Bom, eu não sei quanto a vocês, e pode até soar engraçado, mas confesso que já pensei várias vezes que gostaria de me formatar. Sim, isso mesmo, como se fosse um computador: deletar da memória tudo o que é desagradável.   Embora, eu até ficasse feliz em organizar a minha memória em pastas, e apenas utilizar o sistema de arquivo oculto.  Você já parou para pensar nisso? Por que não podemos simplesmente nos formatar?

Um pouco de esperança: cientistas, através de testes realizados em ratos (para variar), comprovaram que é possível fazer com que o cérebro apague lembranças indesejáveis. E sabem o que é melhor? Os ratos que receberam injeção, com fim de apagar o que haviam aprendido, foram capazes de aprender novamente, mostrando que o procedimento não causa problema algum à memória.

Agora pense… Não seria maravilhoso excluir da memória uma despedida triste? O fim de um relacionamento fracassado? A morte de alguém?  Uma traição? Eliminar de vez um comportamento corrompido, não aceito pela sociedade; como, por exemplo, um vício? Se fosse possível, você se disporia a receber injeções no cérebro para tal?  Pois bem, os cientistas garantem que os resultados obtidos com os testes nos ratos possam ser semelhantes nos humanos.

Assim sendo, se você respondeu de forma positiva à última pergunta, inicie a sua lista e anote os momentos que você removeria da sua memória, antes que se transformem numa vaga lembrança.

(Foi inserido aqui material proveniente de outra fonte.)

(** * A shallow embedding of [contraction_fix/fixer.py]

    Text is modelled as Rocq [string] (8-bit characters, covering the ASCII
    range the source's literals live in).  Python dicts are association lists
    that keep insertion order, as CPython's [dict] does.  A Python call that
    can raise returns [option]: [None] is the exception. *)

From Stdlib Require Import Ascii String List Bool Arith Lia.
From Stdlib Require Import Sorting.Sorted.
Import ListNotations.
Open Scope list_scope.
Open Scope string_scope.

(** ** Characters and the [str] methods the source calls *)

Definition is_upper_c (c : ascii) : bool :=
  let n := nat_of_ascii c in Nat.leb 65 n && Nat.leb n 90.
Definition is_lower_c (c : ascii) : bool :=
  let n := nat_of_ascii c in Nat.leb 97 n && Nat.leb n 122.
Definition is_digit_c (c : ascii) : bool :=
  let n := nat_of_ascii c in Nat.leb 48 n && Nat.leb n 57.

(** Regex [\w] on the characters of the model. *)
Definition is_word_c (c : ascii) : bool :=
  is_upper_c c || is_lower_c c || is_digit_c c || Ascii.eqb c "_".

Definition lower_c (c : ascii) : ascii :=
  if is_upper_c c then ascii_of_nat (nat_of_ascii c + 32) else c.
Definition upper_c (c : ascii) : ascii :=
  if is_lower_c c then ascii_of_nat (nat_of_ascii c - 32) else c.

Fixpoint str_map (f : ascii -> ascii) (s : string) : string :=
  match s with
  | EmptyString => EmptyString
  | String c r => String (f c) (str_map f r)
  end.

(** [s.lower()] and [s.upper()]. *)
Definition str_lower := str_map lower_c.
Definition str_upper := str_map upper_c.

Fixpoint str_exists (p : ascii -> bool) (s : string) : bool :=
  match s with
  | EmptyString => false
  | String c r => p c || str_exists p r
  end.

(** [s.isupper()]: some cased character, and none of them lower-case. *)
Definition py_isupper (s : string) : bool :=
  str_exists is_upper_c s && negb (str_exists is_lower_c s).

(** [s.capitalize()]: first character upper-cased, the rest lower-cased. *)
Definition capitalize (s : string) : string :=
  match s with
  | EmptyString => EmptyString
  | String c r => String (upper_c c) (str_lower r)
  end.

(** [sub in s] for a one-character [sub]. *)
Definition str_has (a : ascii) (s : string) : bool :=
  str_exists (Ascii.eqb a) s.

(** [s.replace(a, b)] for one-character [a] and [b]. *)
Definition replace_char (a b : ascii) (s : string) : string :=
  str_map (fun c => if Ascii.eqb c a then b else c) s.

Fixpoint str_drop (n : nat) (s : string) : string :=
  match n, s with
  | 0, _ => s
  | S n', String _ r => str_drop n' r
  | S _, EmptyString => EmptyString
  end.

(** [s[a:b]] for [a <= b]. *)
Definition str_slice (s : string) (a b : nat) : string :=
  substring a (b - a) s.

(** [s.endswith(suf)]. *)
Definition ends_with (suf s : string) : bool :=
  Nat.leb (String.length suf) (String.length s) &&
  String.eqb (str_drop (String.length s - String.length suf) s) suf.

(** [s.startswith(pre)]. *)
Definition starts_with (pre s : string) : bool := String.prefix pre s.

Definition in_set (x : string) (l : list string) : bool :=
  existsb (String.eqb x) l.

(** ** Python dicts as insertion-ordered association lists *)

Definition dict := list (string * string).

Fixpoint dict_get (k : string) (d : dict) : option string :=
  match d with
  | [] => None
  | (k', v) :: r => if String.eqb k k' then Some v else dict_get k r
  end.

(** [d[k] = v]: overwrite in place, or append a new key. *)
Fixpoint dict_set (k v : string) (d : dict) : dict :=
  match d with
  | [] => [(k, v)]
  | (k', v') :: r =>
      if String.eqb k k' then (k, v) :: r else (k', v') :: dict_set k v r
  end.

(** [d.pop(k, None)] / [del d[k]]. *)
Fixpoint dict_pop (k : string) (d : dict) : dict :=
  match d with
  | [] => []
  | (k', v') :: r => if String.eqb k k' then r else (k', v') :: dict_pop k r
  end.

(** [d.update(e)]. *)
Definition dict_update (d e : dict) : dict :=
  fold_left (fun (acc : dict) (kv : string * string) => dict_set (fst kv) (snd kv) acc) e d.

Definition dict_keys (d : dict) : list string := map fst d.

(** ** Class constants of [ContractionFixer] *)

Definition CONTRACTION_BASES : list string :=
  ["he"; "she"; "it"; "what"; "who"; "that"; "there"; "here"; "where";
   "when"; "why"; "how"; "this"; "everyone"; "somebody"; "someone";
   "something"; "nobody"; "let"].

Definition TIME_WORDS : list string :=
  ["today"; "tomorrow"; "tonight"; "morning"; "evening"; "afternoon";
   "week"; "month"; "year"; "century"; "monday"; "tuesday"; "wednesday";
   "thursday"; "friday"; "saturday"; "sunday"].

Definition MONTHS : list string :=
  ["january"; "february"; "march"; "april"; "june"; "july";
   "august"; "september"; "october"; "november"; "december"].

(** [month[:3] + "."] *)
Definition month_abbrev (m : string) : string := substring 0 3 m ++ ".".

Definition SAFE_CONTRACTIONS : list string :=
  ["am not"; "are not"; "cannot"; "could not"; "did not"; "do not"; "does not";
   "had not"; "has not"; "have not"; "he is"; "he will"; "he would"; "here is";
   "how is"; "is not"; "it is"; "it will"; "it would"; "let us"; "must not";
   "shall not"; "she is"; "she will"; "she would"; "should not"; "that is";
   "that will"; "that would"; "there is"; "there will"; "there would";
   "they are"; "they have"; "they will"; "they would"; "was not"; "we are";
   "we have"; "we will"; "we would"; "were not"; "what is"; "what will";
   "where is"; "who is"; "who will"; "will not"; "would not"; "you are";
   "you have"; "you will"; "you would"; "I am"; "I have"; "I will"; "I would";
   "you all"; "could have"; "would have"; "should have"; "might have"; "must have";
   "would have"; "I would have"; "going to"; "want to"; "got to"; "kind of"].

Definition SAFE_INFORMAL : dict :=
  [("going", "goin'"); ("doing", "doin'"); ("nothing", "nothin'")].

(** ** [_is_contraction_s_optimized] *)

Definition is_contraction_s (word : string) : bool :=
  if Nat.ltb (String.length word) 3 then false else
  let base := str_lower (substring 0 (String.length word - 2) word) in
  if in_set base CONTRACTION_BASES then true
  else if in_set base TIME_WORDS then true
  else if ends_with "s" base || ends_with "x" base || ends_with "z" base
          || ends_with "ch" base || ends_with "sh" base then false
  else match String.get 0 word with
       | Some c => negb (is_upper_c c)
       | None => false
       end.

(** ** The [pattern] property: key sorting, partitions, one regex attempt *)

(** The sort key [(-len(x), x)]. *)
Definition key_leb (a b : string) : bool :=
  Nat.ltb (String.length b) (String.length a)
  || (Nat.eqb (String.length a) (String.length b) && String.leb a b).
Lemma calm_world_step {A : Type} (f : World -> A * World) : calm (world_step f).
Proof.
  intros [c w] out st' H. unfold world_step in H. destruct (f w). injection H as <- <-.
  quiet_now.
Qed.

Lemma calm_open_write (filename : string) : calm (open_write filename).
Proof. intros [c w] out st' H. injection H as <- <-. quiet_now. Qed.

Lemma calm_write (filename text : string) : calm (write filename text).
Proof. intros [c w] out st' H. injection H as <- <-. quiet_now. Qed.

Lemma quiet_line_of (v : PyVal) : quiet (line_of v).
Proof. destruct v; quiet_now. Qed.

Ltac calm_walk :=
  repeat first
    [ apply calm_ret | apply calm_world_step | apply calm_open_write | apply calm_write
    | apply calm_lift; apply quiet_line_of
    | apply calm_bind; [|intros; cbv zeta] ].

Lemma calm_writeEach (filename : string) (ds : list BeaDataSet) :
  calm (writeEach filename ds).
Proof.
  induction ds as [|d ds IH]; cbn [writeEach]; [apply calm_ret|].
  apply calm_bind; [unfold writeDataSet; calm_walk|]. intros _. exact IH.
Qed.

Lemma calm_rebuild (E : Env) (fuel : nat) (filename : string) :
  calm (rebuild E fuel filename).
Proof.
  unfold rebuild. apply calm_bind; [apply calm_tame, tame_downloadBeaDatasets|]. intros ds.
  apply calm_bind.
  - unfold writeDataSetsToFile. calm_walk. apply calm_writeEach.
  - intros _. unfold pause. calm_walk.
Qed.

Lemma steadyEnv_calm (dt : Q) (server : string -> Response) (today : Date)
    (line : string) :
  calm (evaluate (steadyEnv dt server today) line).
Proof. intros st out st' H. injection H as <- <-. quiet_now. Qed.

Section CacheErrors.
Variables (E : Env) (fuel : nat).
Hypothesis evaluate_calm : forall line, calm (evaluate E line).
(** * Persistence and cleaning layer of the recommendation engine

    A shallow embedding of [src/database.py] (class [DatabaseManager] and
    [initialize_database]) and [src/preprocess.py] (class [DataPreprocessor]),
    together with the part of the SQLite and pandas behaviour these two files
    rely on, followed by the properties of the ingest-and-normalise pipeline.

    Conventions of the embedding:
    - a Python method is a computation in the monad [M]: it reads and writes
      the manager object ([self.connection]) and the world (the database file,
      the open connection handles), and either returns or raises;
    - the outcome of the operations the program cannot control (opening the
      file, the PRAGMA, a commit, a read query) is given by [fails], indexed
      by the number of such operations performed so far; DML statements fail
      only for the reasons the schema gives them;
    - the pseudo-random generator is the stream [rand];
    - a float is the rational it denotes, NaN apart ([PyNaN]); an integer
      that pandas or SQLite turns into a float keeps its value (exact up to
      2^53 in magnitude);
    - a frame is given by the cells pandas holds, and the dtype of a column
      is read off its cells;
    - [print] calls are left out of the database model, with the two
      counters that are only printed ([items_inserted], [ratings_created])
      and the creation of the [data] directory; [clean_data] records its
      prints, with its column accesses, in a trace.

    SQLite is modelled as far as the three tables of [create_tables] need:
    NOT NULL, CHECK, UNIQUE and PRIMARY KEY constraints obey the conflict
    clause of the statement (a plain INSERT aborts, INSERT OR IGNORE skips
    the row and reports nothing), foreign keys do not; a value is stored as
    the affinity of its column makes it, a BLOB as it is; AUTOINCREMENT
    never hands out a key twice; what a connection wrote is in the file after its
    commit, and lost when it closes before. *)

From Stdlib Require Import ZArith QArith String List Bool Lia.
From stdpp Require Import base option list gmap strings.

Iniciei a minha, mas, aprofundando o meu pensamento, questionei-me: será que eu seria mais feliz destruindo as más recordações? Isso não seria uma fuga da realidade? Essas lembranças realmente afetam tanto o meu dia-a-dia, ou, ao contrário, enobrecem a minha vida? Por enquanto, decidi rasgar a lista. Não quero cometer os mesmos erros do passado, apagando experiências de vida, que a minha memória insiste em guardar como inesquecíveis. E quanto a você?